Show all lines below holding the string "parameters".

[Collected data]
········
Lemma sensorReadSamples_copies_witness :
  let d := Sensors_init (Some (sensor_config "Accelerometer" 0 6 10000 6 6))
             (Some (sensor_config "Gyroscope" 0 6 10000 6 6)) in
  let hw := mk_reads (0, mk_imu (repeat Byte.x01 12) []) (0, mk_imu [] (repeat Byte.x02 6)) in
  ((1 < 2)%nat /\
   Sensors d !! 1%nat = Some (mk_sensor (Some (sensor_config "Gyroscope" 0 6 10000 6 6)) status_zero) /\
   1 <> 0 /\ 1 *u32 6 <= 8 /\ 0 <= 6 <= Z.of_nat (length (repeat Byte.x00 8)) /\
   6 <= Z.of_nat (length (snd (sensor_field 1 hw)))) /\
  sensorReadSamples (Some 1%nat) 1 (Some (repeat Byte.x00 8)) 8 hw d =
  Done (1, Some (repeat Byte.x02 6 ++ [Byte.x00; Byte.x00])).
Proof.
  cbv zeta.
  split; [repeat split; (reflexivity || vm_compute; (lia || discriminate))|].
  rewrite (sensorReadSamples_copies 1 (sensor_config "Gyroscope" 0 6 10000 6 6) status_zero);
    [reflexivity|lia|reflexivity|lia|vm_compute; discriminate|simpl; lia|simpl; lia].
Defined.

(** C32: with both sensors configured under different names, looking a
    sensor up by its configured name returns its table entry, whose
    configuration is the one it was declared with. *)
Theorem sensorGetId_roundtrip (c0 c1 : sensorConfig_t) :
  cfg_name c0 <> cfg_name c1 ->
  let d := Sensors_init (Some c0) (Some c1) in
  sensorGetId (Some (cfg_name c0)) d = Done (Some 0%nat) /\
  sensorGetId (Some (cfg_name c1)) d = Done (Some 1%nat) /\
  sensorGetConfig (Some 0%nat) d = Some c0 /\ sensorGetConfig (Some 1%nat) d = Some c1.
Proof.
  intros Hne. cbv zeta. unfold sensorGetId. simpl.
  rewrite !String.eqb_refl.
  replace (String.eqb (cfg_name c1) (cfg_name c0)) with false
    by (symmetry; apply String.eqb_neq; congruence).
  done.
Qed.

Lemma sensorGetId_roundtrip_witness :
  "Accelerometer" <> "Gyroscope" /\
  sensorGetId (Some "Gyroscope")
    (Sensors_init (Some (sensor_config "Accelerometer" 0 6 10000 6 6))
       (Some (sensor_config "Gyroscope" 0 6 10000 6 6))) = Done (Some 1%nat).
Proof.
  assert (H : "Accelerometer" <> "Gyroscope") by discriminate.
  split; [exact H|].
  exact (proj1 (proj2 (sensorGetId_roundtrip (sensor_config "Accelerometer" 0 6 10000 6 6)
                         (sensor_config "Gyroscope" 0 6 10000 6 6) H))).
Defined.

(** C33: with only [SENSOR0_NAME] configured, the second table entry has
    no configuration, and looking up any other name dereferences its
    [NULL] configuration pointer in [strcmp]. *)
Theorem sensorGetId_null_config (c0 : sensorConfig_t) (name : string) :
  name <> cfg_name c0 ->
  sensorGetId (Some name) (Sensors_init (Some c0) None) = NullDeref.
Proof.
  intros Hne. unfold sensorGetId. simpl.
  replace (String.eqb name (cfg_name c0)) with false by (symmetry; by apply String.eqb_neq).
  done.
Qed.

Lemma sensorGetId_null_config_witness :
  "Gyroscope" <> cfg_name (sensor_config "Accelerometer" 0 6 10000 6 6) /\
  sensorGetId (Some "Gyroscope")
    (Sensors_init (Some (sensor_config "Accelerometer" 0 6 10000 6 6)) None) = NullDeref.
Proof.
  assert (H : "Gyroscope" <> cfg_name (sensor_config "Accelerometer" 0 6 10000 6 6))
    by discriminate.
  split; [exact H|]. exact (sensorGetId_null_config _ _ H).
Defined.

(** C34: with only [SENSOR1_NAME] configured, the C initialiser puts that
    sensor in [Sensors[0]], and [sensorReadSamples] then reads the
    accelerometer for it, whatever sensor it was configured as. *)
Example sensor1_only_reads_accelerometer :
  let gyro := sensor_config "Gyroscope" 0 6 10000 6 6 in
  let d := Sensors_init None (Some gyro) in
  let hw := mk_reads (0, mk_imu (repeat Byte.x01 6) []) (0, mk_imu [] (repeat Byte.x02 6)) in
  sensorGetId (Some "Gyroscope") d = Done (Some 0%nat) /\
  sensorReadSamples (Some 0%nat) 1 (Some (repeat Byte.x00 6)) 6 hw d =
  Done (1, Some (repeat Byte.x01 6)).
Proof. vm_compute. split; reflexivity. Qed.
(** * nmma.em : prior construction and the SVD training driver

    A shallow embedding of [src/nmma/em/prior.py] and
    [src/nmma/em/create_svdmodel.py].

    Modelling conventions.
    - A Python [float] is idealised as a real number ([R]); arithmetic is
      exact.
    - A name is looked up where it is read.  [create_svdmodel.py] imports
      numpy as [np]; [prior.py] binds no [np], neither at module level nor
      inside its functions, so reading [np] there raises [NameError].
    - A Python [dict] with string keys is a [gmap string _]; subscripting a
      missing key raises [KeyError].
    - A raised exception is the [Raise] outcome of the [Py] type; statements
      run in order and the first exception aborts the rest.
    - Calls into bilby, scipy, healpy, ligo.skymap and the nmma modules that
      are not part of the two files are parameters of the section that needs
      them. *)

From Stdlib Require Import Reals Lra List Ascii.
From stdpp Require Import gmap strings list fin_maps.

Open Scope R_scope.

(** ** Exceptions and outcomes *)

Inductive PyExc : Type :=
  | ZeroDivisionError
  | KeyError (key : string)
  | IndexError
  | NameError (var : string)
  | ValueError (msg : string)
  | AttributeError (attr : string)
  | ExternalError (msg : string).

Inductive Py (A : Type) : Type :=
  | Return (a : A)
  | Raise (e : PyExc).
Arguments Return {A} a.
Arguments Raise {A} e.

(** Sequencing: [x ← c; k] runs [c] and, unless it raised, continues
    with [k]. *)
#[global] Instance py_ret : MRet Py := fun A a => Return a.
#[global] Instance py_bind : MBind Py := fun A B k c =>
  match c with
  | Return a => k a
  | Raise e => Raise e
  end.

Definition raises {A} (c : Py A) : Prop := exists e, c = Raise e.

(** [a / b] on Python floats: a zero divisor raises. *)
Definition py_truediv (a b : R) : Py R :=
  if Req_dec_T b 0 then Raise ZeroDivisionError else Return (a / b).

(** [d[k]] on a dict. *)
Definition py_getitem {V} (d : gmap string V) (k : string) : Py V :=
  match d !! k with
  | Some v => Return v
  | None => Raise (KeyError k)
  end.

(** [l[i]] on a list, for a non-negative index. *)
Definition py_index {V} (l : list V) (i : nat) : Py V :=
  match l !! i with
  | Some v => Return v
  | None => Raise IndexError
  end.

(** ** The conditional inclination prior (prior.py, lines 8-59) *)

Module ConditionalGaussianIotaGivenThetaCore.

(** The attributes the class sets or passes to its base class: the
    reference parameters [mu], [sigma], [minimum], [maximum], the naming
    attributes, and the two attributes of lines 43-44. *)
Record t : Type := mk {
  mu : R;
  sigma : R;
  minimum : R;
  maximum : R;
  name : option string;
  latex_label : option string;
  unit : option string;
  boundary : option string;
  _required_variables : list string;
  N_sigma : R;
  class_name : string
}.

(** [__init__] (lines 20-46); [N_sigma] defaults to 1 at the call site. *)
Definition init (minimum maximum : R) (name : option string) (N_sigma : R)
    (latex_label unit boundary : option string) : t :=
  {| mu := 0;
     sigma := 1;
     minimum := minimum;
     maximum := maximum;
     name := name;
     latex_label := latex_label;
     unit := unit;
     boundary := boundary;
     _required_variables := ["thetaCore"%string];
     N_sigma := N_sigma;
     class_name := "ConditionalGaussianIotaGivenThetaCore" |}.

(** [_condition_function] (lines 48-49):
    [dict(sigma=(1.0 / self.N_sigma) * kwargs[self._required_variables[0]])].
    The left operand of [*] is evaluated first. *)
Definition _condition_function (self : t) (reference_params : gmap string R)
    (kwargs : gmap string R) : Py (gmap string R) :=
  inv ← py_truediv 1 (N_sigma self);
  key ← py_index (_required_variables self) 0;
  theta ← py_getitem kwargs key;
  Return {[ "sigma"%string := inv * theta ]}.

End ConditionalGaussianIotaGivenThetaCore.

(** ** The trapezoidal rule *)

(** [np.trapz(y, x)]: the first argument holds the ordinates, the second
    the abscissas. *)
Fixpoint trapz_sum (y x : list R) : R :=
  match y, x with
  | y0 :: ((y1 :: _) as y'), x0 :: ((x1 :: _) as x') =>
      (x1 - x0) * (y0 + y1) / 2 + trapz_sum y' x'
  | _, _ => 0
  end.

Definition np_trapz (y x : list R) : Py R :=
  if Nat.eqb (length y) (length x) then Return (trapz_sum y x)
  else Raise (ValueError "operands could not be broadcast together").

(** ** Prior entries and prior dictionaries *)

(** The prior classes the module builds or reads.  [Loaded] stands for an
    entry read from the prior file, of which only the attributes read by
    [create_prior_from_args] are kept. *)
Inductive Prior : Type :=
  | Loaded (name : string) (minimum maximum : R)
      (latex_label unit boundary : option string) (peak : option R)
  | Interped (name : option string) (minimum maximum : option R)
      (latex_label : option string) (xx yy : list R)
  | DeltaFunction (name : string) (peak : R) (latex_label : string)
  | ConditionalIota (p : ConditionalGaussianIotaGivenThetaCore.t).

(** The conversion function attached to a prior dictionary. *)
Inductive Conversion : Type :=
  | convert_mtot_mni_function
  | default_conversion.

Inductive PriorDictClass : Type :=
  | CorePriorDict
  | GWPriorDict
  | GWConditionalPriorDict.

Record PriorDict : Type := mkPriorDict {
  dict_class : PriorDictClass;
  entries : gmap string Prior;
  conversion_function : Conversion
}.

Definition set_entry (priors : PriorDict) (key : string) (p : Prior)
    : PriorDict :=
  {| dict_class := dict_class priors;
     entries := <[key := p]> (entries priors);
     conversion_function := conversion_function priors |}.

(** ** Command-line arguments read by prior.py *)

Record Args : Type := mkArgs {
  prior : string;
  Ebv_max : R;
  use_Ebv : bool;
  conditional_gaussian_prior_thetaObs : bool;
  conditional_gaussian_prior_N_sigma : R;
  fits_file : option string;
  ra : option R;
  dec : option R;
  cosiota_node_num : nat
}.

(** Truth value of an optional float: [None] and [0.0] are false. *)
Definition truthy_float (x : option R) : bool :=
  match x with
  | None => false
  | Some v => if Req_dec_T v 0 then false else true
  end.

(** Truth value of an optional string: [None] and [''] are false. *)
Definition truthy_str (s : option string) : bool :=
  match s with
  | None => false
  | Some EmptyString => false
  | Some _ => true
  end.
········
**Response**
      are not part of the two files are parameters of the section that needs
    reference parameters [mu], [sigma], [minimum], [maximum], the naming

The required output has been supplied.